A redução dos impostos imporá um cronograma gradual. Para alguns setores, as tarifas serão baixadas ao longo de até 15 anos, especialmente para aqueles que precisarão de mais tempo para se preparar para competir com a Europa.
Produtos como vinhos, queijos, azeites e chocolates terão alíquota zerada somente após esse prazo máximo. Apesar disso, a alta cotação do euro (R$ 6,24) continuará limitando o acesso a itens muito caros. Segundo Roberto Kanter, professor da FGV, se o câmbio estivesse na casa dos R$ 3 por euro, os preços seriam mais acessíveis.
Os produtos importados que deverão desembarcar no país são os acessíveis no mercado europeu, mas que costumam encarecer no Brasil.

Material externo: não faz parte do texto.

Lemma parse_typed_state (fuel : nat) (a r i e n tail : string) :
  parse_value (8 + fuel)
    (serialize (authStore.state_to_js (typed_state a r (typed_user i e n))) +:+ tail)
  = Some (authStore.state_to_js (typed_state a r (typed_user i e n)), tail).
Proof.
  rewrite serialize_typed_state.
  repeat (rewrite ?append_assoc, ?append_cons, ?append_nil).
  change (8 + fuel)%nat with (S (S (S (S (S (S (S (S fuel)))))))).
  rewrite parse_object_open.
  erewrite parse_members_more; cycle 1.
  { rewrite parse_object_open.
    erewrite parse_members_more by apply parse_value_string.
    erewrite parse_members_last by apply parse_value_string.
    reflexivity. }
  erewrite parse_members_last; cycle 1.
  { rewrite parse_object_open.
    erewrite parse_members_more by apply parse_value_string.
    erewrite parse_members_more by apply parse_value_string.
    erewrite parse_members_last by apply parse_value_string.
    reflexivity. }
  reflexivity.
Qed.

(** [JSON.parse(JSON.stringify(state))] gives the state back. *)
Lemma parse_stringify_typed_state (a r i e n : string) :
  JSON_parse (serialize (authStore.state_to_js (typed_state a r (typed_user i e n))))
  = Some (authStore.state_to_js (typed_state a r (typed_user i e n))).
Proof.
  unfold JSON_parse.
  set (text := serialize (authStore.state_to_js (typed_state a r (typed_user i e n)))).
  assert (Hlen : (8 <= S (String.length text))%nat).
  { subst text. rewrite serialize_typed_state.
    unfold quote. repeat (rewrite ?length_cons, ?length_append). lia. }
  replace (S (String.length text)) with (8 + (S (String.length text) - 8))%nat by lia.
  rewrite <- (append_empty_r text) at 2.
  subst text. rewrite parse_typed_state. reflexivity.
Qed.

Lemma serialize_state_nonempty (state : StoredAuthState.t) :
  String.eqb (serialize (authStore.state_to_js state)) "" = false.
Proof. reflexivity. Qed.

(** ** The monad and the store *)

Lemma bind_run {A B : Type} (m : M A) (k : A -> M B) (w : World) :
  (m ≫= k) w =
  match m w with
  | (Returned a, w') => k a w'
  | (Thrown e, w') => (Thrown e, w')
  end.
Proof. reflexivity. Qed.

Lemma world_eta (w : World) :
  mkWorld (isBrowser w) (localStorage w) (listeners w) (calls w)
          (network w) (sent w) (console w) = w.
Proof. now destruct w. Qed.

Lemma readStorage_stored (w : World) (st : StoredAuthState.t) :
  stored w = Some st -> authStore.readStorage w = (Returned (Some st), w).
Proof.
  unfold stored, authStore.readStorage. intros H.
  rewrite bind_run. unfold window_defined.
  destruct (isBrowser w); [|discriminate]. cbn [negb].
  unfold try_catch. rewrite bind_run. unfold getItem.
  destruct (localStorage w !! authStore.STORAGE_KEY) as [raw|]; [|discriminate].
  destruct (String.eqb raw ""); [discriminate|].
  rewrite bind_run. unfold parse_json.
  destruct (JSON_parse raw) as [v|]; [|discriminate].
  cbn. now rewrite H.
Qed.

Lemma readStorage_none (w : World) :
  isBrowser w = false \/ localStorage w !! authStore.STORAGE_KEY = None ->
  authStore.readStorage w = (Returned None, w).
Proof.
  unfold authStore.readStorage. intros H.
  rewrite bind_run. unfold window_defined.
  destruct (isBrowser w); [|reflexivity]. cbn [negb].
  destruct H as [H|H]; [discriminate|].
  unfold try_catch. rewrite bind_run. unfold getItem. rewrite H. reflexivity.
Qed.

Lemma writeStorage_some (st : StoredAuthState.t) (w : World) :
  authStore.writeStorage (Some st) w = (Returned tt, persisted st w).
Proof.
  unfold authStore.writeStorage, persisted. rewrite bind_run. unfold window_defined.
  destruct (isBrowser w) eqn:Hb; cbn [negb]; [|reflexivity].
  unfold setItem. rewrite Hb. reflexivity.
Qed.

Lemma writeStorage_none (w : World) :
  authStore.writeStorage None w = (Returned tt, erased w).
Proof.
  unfold authStore.writeStorage, erased. rewrite bind_run. unfold window_defined.
  destruct (isBrowser w) eqn:Hb; cbn [negb]; [|reflexivity].
  unfold removeItem. rewrite Hb. reflexivity.
Qed.

Lemma for_each_listeners (state : option StoredAuthState.t) (ls : list Listener) (w : World) :
  for_each ls (fun listener => call_listener listener state) w =
  (Returned tt,
   mkWorld (isBrowser w) (localStorage w) (listeners w)
           (calls w ++ List.map (fun l => (l, state)) ls)
           (network w) (sent w) (console w)).
Proof.
  revert w. induction ls as [|l ls IH]; intros w.
  - cbn. rewrite app_nil_r. now rewrite world_eta.
  - cbn [for_each]. rewrite bind_run. unfold call_listener at 1.
    rewrite IH. cbn. now rewrite <- app_assoc.
Qed.

Lemma notify_run (state : option StoredAuthState.t) (w : World) :
  authStore.notify state w = (Returned tt, notified state w).
Proof.
  unfold authStore.notify. rewrite bind_run. unfold current_listeners.
  apply for_each_listeners.
Qed.

Lemma setState_run (st : StoredAuthState.t) (w : World) :
  authStore.setState st w = (Returned tt, notified (Some st) (persisted st w)).
Proof.
  unfold authStore.setState. rewrite bind_run, writeStorage_some. apply notify_run.
Qed.

Lemma clear_run (w : World) :
  authStore.clear w = (Returned tt, notified None (erased w)).
Proof.
  unfold authStore.clear. rewrite bind_run, writeStorage_none. apply notify_run.
Qed.

Lemma stored_notified (state : option StoredAuthState.t) (w : World) :
  stored (notified state w) = stored w.
Proof. reflexivity. Qed.

Lemma stored_erased (w : World) : stored (erased w) = None.
Proof.
  unfold stored, erased. destruct (isBrowser w) eqn:Hb.
  - cbn [isBrowser localStorage]. now rewrite lookup_delete_eq.
  - now rewrite Hb.
Qed.

Lemma stored_persisted (a r i e n : string) (w : World) :
  isBrowser w = true ->
  stored (persisted (typed_state a r (typed_user i e n)) w)
  = Some (typed_state a r (typed_user i e n)).
Proof.
  intros Hb. unfold stored, persisted. rewrite Hb. cbn [isBrowser localStorage].
  rewrite lookup_insert_eq, serialize_state_nonempty, parse_stringify_typed_state.
  reflexivity.
Qed.

Lemma erased_twice (state : option StoredAuthState.t) (w : World) :
  erased (notified state (erased w)) = notified state (erased w).
Proof.
  destruct w as [b ls l c n s k]. unfold erased, notified. cbn.
  destruct b; cbn; [|reflexivity].
  f_equal. apply delete_id. apply lookup_delete_eq.
Qed.

Lemma ret_run {A : Type} (a : A) (w : World) : (mret a : M A) w = (Returned a, w).
Proof. reflexivity. Qed.

Lemma throw_run {A : Type} (e : Exn) (w : World) : (throw e : M A) w = (Thrown e, w).
Proof. reflexivity. Qed.

Lemma try_catch_run {A : Type} (m : M A) (h : Exn -> M A) (w : World) :
  try_catch m h w =
  match m w with
  | (Returned a, w') => (Returned a, w')
  | (Thrown e, w') => h e w'
  end.
Proof. reflexivity. Qed.

(** Reading the state changes at most the console. *)
Lemma getState_world (w : World) :
  exists w0, authStore.getState w = (Returned (stored w), w0)
             /\ (w0 = w \/ w0 = logged "Failed to read auth storage" w).
Proof.
  unfold authStore.getState, authStore.readStorage, stored.
  rewrite bind_run. unfold window_defined.
  destruct (isBrowser w) eqn:Hb; cbn [negb]; [|exists w; auto].
  rewrite try_catch_run, bind_run. unfold getItem.
  destruct (localStorage w !! authStore.STORAGE_KEY) as [raw|] eqn:Hraw;
    [|exists w; auto].
  destruct (String.eqb raw "") eqn:He; [exists w; auto|].
  rewrite bind_run. unfold parse_json.
  destruct (JSON_parse raw) as [v|] eqn:Hp.
  - exists w. rewrite !ret_run. auto.
  - rewrite throw_run, bind_run. unfold log at 1. rewrite ret_run.
    eexists. split; [reflexivity|]. now right.
Qed.

(** Reading the state returns what is stored and sends nothing. *)
Lemma getState_run (w : World) :
  exists w0, authStore.getState w = (Returned (stored w), w0)
             /\ sent w0 = sent w /\ stored w0 = stored w.
Proof.
  destruct (getState_world w) as (w0 & Hg & Hw0). exists w0. split; [exact Hg|].
  destruct Hw0 as [-> | ->]; split; reflexivity.
Qed.

(** ** The clients *)

Lemma request_split (base path : string) (options : Http.RequestOptions) (w : World) :
  djangoApi.request base path options w =
  (djangoApi.exchange base path options
     ≫= djangoApi.conclude (default false (Http.skipAuth options))) w.
Proof.
  unfold djangoApi.request, djangoApi.exchange, djangoApi.conclude,
    djangoApi.first_headers, djangoApi.original.
  rewrite !bind_run.
  destruct (authStore.getState w) as [[state|e] w1]; [|reflexivity].
  rewrite !bind_run.
  destruct (fetch _ w1) as [[r1|e] w2]; [|reflexivity].
  destruct ((Http.status r1 =? 401) && negb (default false (Http.skipAuth options))
            && truthy (refresh_of state)); [|reflexivity].
  rewrite !bind_run.
  destruct (djangoApi.refreshAccessToken base w2) as [[v|e] w3]; [|reflexivity].
  destruct (truthy v); [|reflexivity].
  destruct (fetch _ w3) as [[r2|e] w4]; reflexivity.
Qed.

Lemma apiRequest_split (base path : string) (options : Http.RequestOptions) (w : World) :
  database.apiRequest base path options w =
  (database.exchange base path options ≫= database.conclude) w.
Proof.
  unfold database.apiRequest, database.exchange, database.conclude,
    database.first_headers, database.original, database.authStore.getState.
  rewrite !bind_run.
  destruct (authStore.getState w) as [[state|e] w1]; [|reflexivity].
  rewrite !bind_run.
  destruct (fetch _ w1) as [[r1|e] w2]; [|reflexivity].
  destruct ((Http.status r1 =? 401) && negb (default false (Http.skipAuth options))
            && truthy (refresh_of state)); [|reflexivity].
  rewrite !bind_run.
  destruct (database.refreshAccessToken base w2) as [[v|e] w3]; [|reflexivity].
  destruct (truthy v); [|reflexivity].
  destruct (fetch _ w3) as [[r2|e] w4]; reflexivity.
Qed.

Lemma fetch_responds (req : Http.Request) (w : World) (r : Http.Response)
    (net : list Http.FetchResult) :
  network w = Http.Responds r :: net -> fetch req w = (Returned r, fetched req w).
Proof. intros H. unfold fetch, fetched. now rewrite H. Qed.

Lemma fetch_sent (req : Http.Request) (w : World) :
  sent (snd (fetch req w)) = (sent w ++ [req])%list
  /\ snd (fetch req w) = fetched req w.
Proof. unfold fetch, fetched. destruct (network w) as [|[r|] net]; now cbn. Qed.

Lemma stored_browser (w : World) (st : StoredAuthState.t) :
  stored w = Some st -> isBrowser w = true.
Proof. unfold stored. now destruct (isBrowser w). Qed.

Lemma getState_stored (w : World) (st : StoredAuthState.t) :
  stored w = Some st -> authStore.getState w = (Returned (Some st), w).
Proof. apply readStorage_stored. Qed.

Lemma truthy_VStr (s : string) : s <> "" -> truthy (VStr s) = true.
Proof.
  intros H. cbn. destruct (String.eqb_spec s ""); [contradiction|reflexivity].
Qed.

Lemma clear_cleared (w : World) : authStore.clear w = (Returned tt, cleared w).
Proof. apply clear_run. Qed.

Lemma handler_run (w : World) :
  (log "Failed to refresh access token" ≫= fun _ =>
   authStore.clear ≫= fun _ => mret VNull) w
  = (Returned VNull, cleared (logged "Failed to refresh access token" w)).
Proof. rewrite bind_run. unfold log at 1. rewrite bind_run, clear_cleared. reflexivity. Qed.

Lemma stored_cleared (w : World) : stored (cleared w) = None.
Proof. unfold cleared. rewrite stored_notified. apply stored_erased. Qed.

Lemma calls_cleared (w : World) :
  calls (cleared w) = (calls w ++ List.map (fun l => (l, None)) (listeners w))%list.
Proof. unfold cleared, notified, erased. now destruct (isBrowser w). Qed.


(** *** The two clients fit the laws *)

Lemma read_R_pure (r : Http.Response) (w : World) :
  snd (djangoApi.read_body r w) = w.
Proof.
  unfold djangoApi.read_body, response_json.
  destruct (includes _ _); [destruct (Http.json r); reflexivity|].
  destruct (0 <? _)%nat; reflexivity.
Qed.

Lemma read_A_pure (r : Http.Response) (w : World) :
  snd (database.read_body r w) = w.
Proof.
  unfold database.read_body, response_json.
  destruct (includes _ _); [destruct (Http.json r); reflexivity|reflexivity].
Qed.

Lemma sent_cleared (w : World) : sent (cleared w) = sent w.
Proof. unfold cleared, notified, erased. now destruct (isBrowser w). Qed.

Eles incluirão itens considerados supérfluos, como queijo, vinho e chocolate. Marcas populares europeias podem tentar ampliar sua presença no Brasil, mas o foco maior será para produtos premium voltados para um público restrito.
Kanter destaca que as classes C tendem a ter menos acesso a esses produtos importados, e que o mercado brasileiro de chocolates finos pode ser beneficiado pela chegada de marcas premium europeias que atuarão em volumes pequenos e em lojas especializadas. Ele acredita também que marcas brasileiras podem buscar expandir suas exportações para a Europa.
A Associação Brasileira da Indústria de Alimentos (Abia) avalia o tratado como uma oportunidade para fortalecer a indústria nacional, permitindo a transição de exportador de matéria-prima para exportador de produtos processados, atingindo um mercado europeu de 450 milhões de consumidores.
Outros setores do cotidiano também serão impactados: analgésicos, antitérmicos, anti-inflamatórios, antigripais e antialérgicos terão suas alíquotas zeradas em até dez anos. Entretanto, entidades do setor farmacêutico defendem que o governo mantenha a compra de medicamentos para o SUS produzidos nacionalmente, com o apoio ao complexo econômico-industrial da saúde.
A indústria automotiva, representada pela Anfavea, considera o acordo positivo, embora sem efeitos imediatos, destacando o tempo que terá para se adaptar à nova competição. O mercado de reposição de peças é visto como um potencial beneficiário, com possibilidade de exportação para a Europa.
O professor Kanter enfatiza que o Brasil deveria aproveitar a abertura para ampliar suas exportações de serviços, especialmente em tecnologia, pois o mercado europeu não representa ameaça na indústria, mas pode competir com bens de consumo e serviços de luxo.
A União Europeia aprovou o acordo com o Mercosul, que se tornará o maior tratado comercial do tipo no mundo, abrangendo um mercado de 722 milhões de consumidores. Após a aprovação pelos Estados membros, a presidente da Comissão Europeia, Ursula von der Leyen, assinará o tratado em 17 de janeiro, no Paraguai. O acordo ainda depende da aprovação do Parlamento Europeu para entrar em vigor.